State officials around the country have aimed to help struggling restaurants, bars, breweries, and wineries by deregulating sales restrictions during the COVID-19 shutdown. While these measures were initially temporary, their popularity and success has led to many states making these changes permanent.
Lawmakers in Oregon, however, are looking to do the exact opposite of helping struggling businesses. Under House Bill 3296, two of the state’s top industries for tourism – breweries and wineries – would be slammed with a massive tax hike. HB 3296 calls for a 2,700% tax increase on beer and a 1,500% tax increase on wine.
Right now, Oregon has some of the lowest tax rates on beer and wine in the entire country; the current tax on a barrel of beer is $2.60 (8.4¢ per gallon) and the wine tax is 67¢ per gallon. If HB 3296 is passed, the taxes on barrels beer and wine would rise to $72.60 and $10.67, respectively. This massive tax hike would cripple the Oregon beer and wine industry, possibly forcing businesses to shut down altogether. In fact, if this bill passes, some business owners say they would pay more in taxes than what they make in net profits.
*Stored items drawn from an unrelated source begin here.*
(** The trees of the roots that [main] still has to dispatch. *)
Definition main_trees (m : main_pc) (ts : list tree) : Prop :=
  match m with
  | MRange rest => Forall2 (mounted ReadDirF Join) rest ts
  | MGo root rest => Forall2 (mounted ReadDirF Join) (root :: rest) ts
  | _ => ts = []
  end.

Definition main_cost (m : main_pc) (ts : list tree) : Z :=
  match m with
  | MRange _ => total (fun t => 2 + Z.of_nat (cost t)) ts + 3
  | MGo _ _ => total (fun t => 2 + Z.of_nat (cost t)) ts + 2
  | MSelect => 2
  | MFinal => 1
  | MExit => 0
  end.

Definition closer_cost (c : closer_pc) : Z :=
  match c with CNone | CWait => 2 | CClose => 1 | CExit => 0 end.

(** Steps that remain, the progress reports of [-v] apart. *)
Definition remaining (s : state) (wts : list (walker * tree)) (mts : list tree) : Z :=
  total walker_cost wts + main_cost (main s) mts + closer_cost (closer s)
  + Z.of_nat (length (fileSizes s)).

(** Steps taken so far, progress reports apart. *)
Definition work (tr : list event) : Z :=
  Z.of_nat (length (filter (fun e => is_tick e.2 = false) tr)).

(** Steps of a whole run over roots holding the trees [ts]. *)
Definition total_work (ts : list tree) : Z :=
  total (fun t => 2 + Z.of_nat (cost t)) ts + 5.

(** Conservation: what has been sent, reported and done, together with
    what the walkers [wts] (each with the tree it still has to account for)
    and the undispatched roots [mts] still owe, is what the root trees [T]
    hold. *)
Record data_inv (T : list tree) (tr : list event) (s : state)
    (wts : list (walker * tree)) (mts : list tree) : Prop := {
  inv_walkers : walkers s = wts.*1;
  inv_trees : Forall (fun wt => walker_tree wt.1 wt.2) wts;
  inv_main : main_trees (main s) mts;
  inv_sizes :
    sent tr ++ flat_map (fun wt => sizes wt.2) wts ++ flat_map sizes mts
    ≡ₚ flat_map sizes T;
  inv_errors :
    stderr s ++ map error_line (flat_map (fun wt => errors wt.2) wts)
             ++ error_lines mts
    ≡ₚ error_lines T;
  inv_dirs :
    total (fun wt => Z.of_nat (dirs wt.2)) wts + total (fun t => Z.of_nat (dirs t)) mts
    = total (fun t => Z.of_nat (dirs t)) T;
  inv_work : remaining s wts mts + work tr = total_work T
}.

End Invariants.

(** The trees of the roots other than [root]; [ts] are the trees at the
    roots [ds]. *)
Definition other_trees (root : string) (ds : list string) (ts : list tree) : list tree :=
  (filter (fun dt => String.eqb dt.1 root = false) (zip ds ts)).*2.

(** What walking a root on its own ends with. *)
Definition walked_alone (ReadDirF : string -> list FileInfo + string)
    (Join : string -> string -> string) (root : string) (totals : Z * Z) : Prop :=
  exists cap c tr s,
    roots c = [root] /\ run ReadDirF Join cap c tr s /\ exited (main s) = true
    /\ totals = (nfiles s, nbytes s).

(** ** Lines of text *)

(** Number of line terminators in a text. *)
Fixpoint count_nl (s : string) : nat :=
  match s with
  | EmptyString => 0
  | String a s' => (if Ascii.eqb a "010" then 1 else 0) + count_nl s'
  end.

(** The totals line of the final report, without its terminator. *)
Definition totals_line (nfiles nbytes elapsed : Z) : string :=
  ("Files: " ++ fmt_d nfiles ++ ", Size: " ++ fmt_f1 (gigabytes nbytes)
   ++ "GB, Avg FPS: " ++ fmt_d (wrap64 (Z.quot nfiles elapsed))
   ++ ", Elapsed: " ++ fmt_d elapsed ++ " seconds")%string.

(** The progress line, without its terminator. *)
Definition progress_line (nfiles nbytes elapsed goroutines : Z) : string :=
  ("Files: " ++ fmt_d nfiles ++ ", Size: " ++ fmt_f1 (gigabytes nbytes)
   ++ "GB, Goroutines: " ++ fmt_d goroutines
   ++ ", Cur FPS: " ++ fmt_d (wrap64 (Z.quot nfiles elapsed)))%string.

(** ** A scheduler and sample file systems *)

Section Scheduler.

Variable ReadDirF : string -> list FileInfo + string.
Variable Join : string -> string -> string.
Variable cap : caps.
Variable c : config.

Definition enabled (ch : choice) (s : state) : bool :=
  match step ReadDirF Join cap c ch s with Next _ _ => true | _ => false end.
“First of all, it’s a ludicrous tax. To go from $2.60 cents to $72.60 is actually like just bonkersville,” said John Harris, founder and brewmaster of Ecliptic Brewing in Portland. “This proposal…would cost me $840,000 dollars. I don’t make $840,000 a year.”
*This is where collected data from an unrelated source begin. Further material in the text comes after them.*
(** What [chart_body] builds, whichever branch runs: as many labels as
    values, the purchase point first, one point for the opening
    accumulated depreciation when there is one, and one point per schedule
    row or manual entry; and no [null] unless the asset is disposed. *)
Lemma chart_body_shape frm reply c :
  chart_body frm reply = Some c ->
  length (fst c) = length (snd c) /\
  hd_error (fst c) = Some (format_date (str_of (doc frm !! "purchase_date"))) /\
  hd_error (snd c) = Some (Some (flt (doc frm !! "gross_purchase_amount"))) /\
  length (snd c)
  = (1 + (if truthy (doc frm !! "opening_accumulated_depreciation") then 1 else 0)
     + (if truthy (doc frm !! "calculate_depreciation")
        then length (schedules frm)
        else length (entries_of reply)))%nat /\
  (disposed frm = false -> Forall (fun v => v <> None) (snd c)).
Proof.
  assert (Hlen : forall round start l,
            length (running_values round start l) = length l).
  { intros round start l. revert start.
    induction l as [|v l IH]; intros start; simpl; [reflexivity|]. now rewrite IH. }
  unfold chart_body.
  destruct (truthy (doc frm !! "calculate_depreciation")).
  - destruct (truthy (doc frm !! "opening_accumulated_depreciation")).
    + destruct (finance_books frm !! 0%nat) as [book|]; [|discriminate].
      rewrite fold_push_schedule. intros E. injection E as <-.
      unfold push. cbn [fst snd app hd_error length].
      rewrite ?length_app, ?length_map. repeat split; try lia.
      intros Hd. rewrite Hd. repeat (apply List.Forall_cons; [congruence|]).
      apply List.Forall_map, List.Forall_forall. intros v _.
      destruct (truthy_str (journal_entry v)); cbn; congruence.
    + rewrite fold_push_schedule. intros E. injection E as <-.
      cbn [fst snd app hd_error length].
      rewrite ?length_app, ?length_map. repeat split; try lia.
      intros Hd. rewrite Hd. repeat (apply List.Forall_cons; [congruence|]).
      apply List.Forall_map, List.Forall_forall. intros v _.
      destruct (truthy_str (journal_entry v)); cbn; congruence.
  - destruct (truthy (doc frm !! "opening_accumulated_depreciation")).
    + destruct (doc frm !! "creation") as [[q|creation]|]; try discriminate.
      destruct reply as [|message]; [discriminate|].
      erewrite fold_push_entry by reflexivity. intros E. injection E as <-.
      unfold push. cbn [fst snd app hd_error length entries_of].
      rewrite ?length_app, ?length_map, ?Hlen.
      repeat split; try (destruct message; cbn [length]; lia).
      intros _. repeat (apply List.Forall_cons; [congruence|]).
      apply List.Forall_map, List.Forall_forall. intros v _. congruence.
    + destruct reply as [|message]; [discriminate|].
      erewrite fold_push_entry by reflexivity. intros E. injection E as <-.
      cbn [fst snd app hd_error length entries_of].
      rewrite ?length_app, ?length_map, ?Hlen.
      repeat split; try (destruct message; cbn [length]; lia).
      intros _. repeat (apply List.Forall_cons; [congruence|]).
      apply List.Forall_map, List.Forall_forall. intros v _. congruence.
Qed.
Alex Sokol, co-president of Sokol Blosser Winery and Evolution Wines in Yamhill County, said it would be “cheaper for someone to buy our wine in New York City, and have it shipped here than to buy it from your local grocery store.”
Before the pandemic, the beer industry in Oregon brought in $6.6 billion in sales and supported 43,000 jobs in the state. The Beer Institute estimates, however, that Oregon’s beer industry lost 9,303 jobs and experienced a $263 million decline in sales as a result of the COVID-19 pandemic. According to an economic impact study by the Oregon Wine Board, over 11,000 jobs were lost from the wine industry along with over $1.4 billion in economic impacts by the end of 2020.
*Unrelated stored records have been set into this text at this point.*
(** * frappe_whatsapp: a shallow embedding of the notification, template and
    webhook code, and the properties of its specification.

    Python values are modelled as the code uses them:
    - a [str] is a list of Unicode code points ([N]);
    - [None], strings and other objects are the constructors of [pyvalue];
    - decoded JSON (request bodies, provider answers) is the tree [json];
    - exceptions are the constructors of [exn], results are [Ok] or [Raise];
    - documents, logs and remote calls live in explicit state records.

    What Python takes from the Unicode database (case mapping, the digit
    classes behind [\d], [int] and [str.isdigit]) is fixed on ASCII and
    left as a parameter on the other code points.  [json.loads] and the
    framework calls are parameters as well. *)

From Stdlib Require Import List NArith ZArith Bool String Ascii Lia DecimalN.
Import ListNotations.

(* ================================================================== *)
(** * Python strings *)
(* ================================================================== *)

Module PyStr.

Local Open Scope N_scope.

Definition char := N.
Definition str := list char.

(** A literal: the code points of an ASCII string. *)
Fixpoint lit (s : string) : str :=
  match s with
  | EmptyString => []
  | String a t => N_of_ascii a :: lit t
  end.

Definition NL : char := 10.
Definition CR : char := 13.
Definition TAB : char := 9.
Definition SP : char := 32.
Definition QUOTE : char := 34.
Definition COMMA : char := 44.
Definition HYPHEN : char := 45.
Definition DOT : char := 46.
Definition LBRACKET : char := 91.
Definition RBRACKET : char := 93.
Definition UNDERSCORE : char := 95.
Definition LBRACE : char := 123.
Definition PIPE : char := 124.
Definition RBRACE : char := 125.

Definition str_eqb (a b : str) : bool :=
  if list_eq_dec N.eq_dec a b then true else false.

(** [bool(s)]: a string is true when it is not empty. *)
Definition nonempty (s : str) : bool :=
  match s with [] => false | _ => true end.

(** The code points [str.isspace], [str.strip()] and the pattern [\s]
    treat as white space. *)
Definition isspace (c : char) : bool :=
  ((9 <=? c) && (c <=? 13)) || ((28 <=? c) && (c <=? 32))
  || (c =? 133) || (c =? 160) || (c =? 5760)
  || ((8192 <=? c) && (c <=? 8202))
  || (c =? 8232) || (c =? 8233) || (c =? 8239) || (c =? 8287)
  || (c =? 12288).

Definition is_ascii (c : char) : bool := c <? 128.
Definition is_az (c : char) : bool := (97 <=? c) && (c <=? 122).
Definition is_AZ (c : char) : bool := (65 <=? c) && (c <=? 90).
Definition is_09 (c : char) : bool := (48 <=? c) && (c <=? 57).

(** [s.replace(old, new)] for one-character [old] and [new]. *)
Definition replace_char (old new : char) (s : str) : str :=
  map (fun c => if c =? old then new else c) s.

(** [s.lstrip(chars)], [s.rstrip(chars)], [s.strip(chars)]: the characters
    to remove are those for which [p] holds. *)
Fixpoint lstrip_by (p : char -> bool) (s : str) : str :=
  match s with
  | [] => []
  | c :: t => if p c then lstrip_by p t else s
  end.

Fixpoint rstrip_by (p : char -> bool) (s : str) : str :=
  match s with
  | [] => []
  | c :: t =>
      match rstrip_by p t with
      | [] => if p c then [] else [c]
      | t' => c :: t'
      end
  end.

Definition strip_by (p : char -> bool) (s : str) : str :=
  rstrip_by p (lstrip_by p s).

(** [s.strip()] *)
Definition strip (s : str) : str := strip_by isspace s.

(** [s.split(sep)] for a one-character separator: never empty. *)
Fixpoint split (sep : char) (s : str) : list str :=
  match s with
  | [] => [[]]
  | c :: t =>
      if c =? sep then [] :: split sep t
      else match split sep t with
           | [] => [[c]]
           | piece :: rest => (c :: piece) :: rest
           end
  end.

Definition startswith (c : char) (s : str) : bool :=
  match s with
  | c' :: _ => c' =? c
  | [] => false
  end.

Definition endswith (c : char) (s : str) : bool :=
  match rev s with
  | c' :: _ => c' =? c
  | [] => false
  end.

(** [c in s] for a one-character [c]. *)
Definition contains (c : char) (s : str) : bool := existsb (N.eqb c) s.

(** ASCII case mapping; Python agrees with it on ASCII-only strings. *)
Definition ascii_lower (c : char) : char := if is_AZ c then c + 32 else c.
Definition ascii_upper (c : char) : char := if is_az c then c - 32 else c.

(** What Python reads in the Unicode database for text that is not ASCII:
    [str.lower] and [str.upper] of such a string, [str.isdigit] of such a
    character, and its value as a decimal digit (the class behind [\d] and
    [int]), if it is one. *)
Record unicode_db := {
  u_lower : str -> str;
  u_upper : str -> str;
  u_isdigit : char -> bool;
  u_decimal : char -> option N
}.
The proposed excise tax increases would result in additional unnecessary destruction to industries that play an important role in the state economy. Many jobs are already at-risk or have been lost – a tax increase would only make it significantly harder for local business to get back on their feet and to keep Oregon’s economy on a path forward to recovery. By imposing a punitive tax that will drive up the cost of beer and wine sold in Oregon, state lawmakers would be taking fiscal policy in the wrong direction, harming employers and consumers with a regressive tax hike at a time when tax relief is what is needed.